The friendliest place on the web for anyone that enjoys cooking.
If you have answers, please help by responding to the unanswered posts.

Claire

Master Chef
Joined
Sep 4, 2004
Messages
7,967
Location
Galena, IL
What is the ideal temperature for a refrigerator? I have an odd kitchen area (comes from having a house built in 1864) with an under-stair area that holds a fridge on one side and a pantry closet on the other. Part of the pantry closet is actually underground (we're built into a hillside) and I've always joked that it is a root cellar in the winter. My olive and peanut oils stored there actually partially solidify in the winter. For curiousity's sake, I stuck a thermometer in one, then the other. 39 in the fridge, 38 in the pantry.

Got me to thinking, 39 is probably too warm for a fridge? I turned it down a little bit, but don't want to go low enough that my lettuce freezes, and sometimes that's a thin line.

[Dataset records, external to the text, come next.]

(** An address outside the buckets can change its entry at will. *)
Lemma update_unplaced m a j : addrman_inv m -> unplaced m a -> ai_addr j = a ->
  addrman_inv (set_info m a j) /\ unplaced (set_info m a j) a /\
  (forall P, complete_on (fun x => P x /\ x <> a) m -> complete_on (fun x => P x /\ x <> a) (set_info m a j)).
Proof.
  intros I [U1 U2] Ha. split_and!; [|done|].
  - split; cbn -[bucket_at]; try apply I.
    + intros x y. destruct (decide (x = a)) as [->|]; [rewrite lookup_insert_eq; congruence|rewrite lookup_insert_ne by done; apply I].
    + intros k x Hx. destruct (decide (x = a)) as [->|]; [by apply U1 in Hx|]. rewrite lookup_insert_ne by done. by apply I.
    + intros k x Hx. destruct (decide (x = a)) as [->|]; [by apply U2 in Hx|]. rewrite lookup_insert_ne by done. by apply I.
  - intros P Hc x y [Px Hx]. cbn. rewrite lookup_insert_ne by done. by apply Hc.
Qed.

What is the ideal temperature?
 
In broad terms, under 40ºF. I aim for 34ºF-38ºF. In the photo, the purple part of the dial.
 

Attachments

  • index.jpg
    index.jpg
    9.5 KB · Views: 112
Last edited:
I agree with Andy.

Under 40 and above 32. But I think 39 is a bit too warm, especially since opening the door pushes the temp up.

I shoot for 35
 
The "ideal" temperature isn't necessarily the ideal setting. The general recommendation is below 40F. 35F is often cited as ideal, because that's comfortably close to freezing. But you have to check the temperature at different part of you particularly refrigerator. You want to do this during a period when it's not being opened so much, and you want to open it briefly to move the thermometer.

Mine is set on 39F, but it will freeze in some areas. It is obviously a good design point to have the temperature pretty well the same throughout the main compartment, but that doesn't always happen, and an engineer has to guess what you are going to store and where you will store it. Most designs blow cold air up from the freezer, and stuff packed around the discharge can trap cold air and freeze the goods.

You've turned it down. So be watchful for freezing in places like near the discharge and at the back of the lower drawers. And bimetalic refrigerator thermometers are really not precision devices.

Remember, too, that most things that are stored have enough mass that they don't immediately warm up internally if the door stand open a few minutes. Plus, lower temperatures merely retard bacteria growth. They don't stop it, and your goal is to mostly to avoid distasteful spoilage, and even food that's suffered from too long storage but can still be choked down won't harm you. There's no magic temperature, short of freezing down to 0F. There's no need to strive to bring the temperature down to near freezing.

Like so many other food things, including "safe" temperatures to cook to, recommendations are always far more conservative for legal reasons than for practical ones.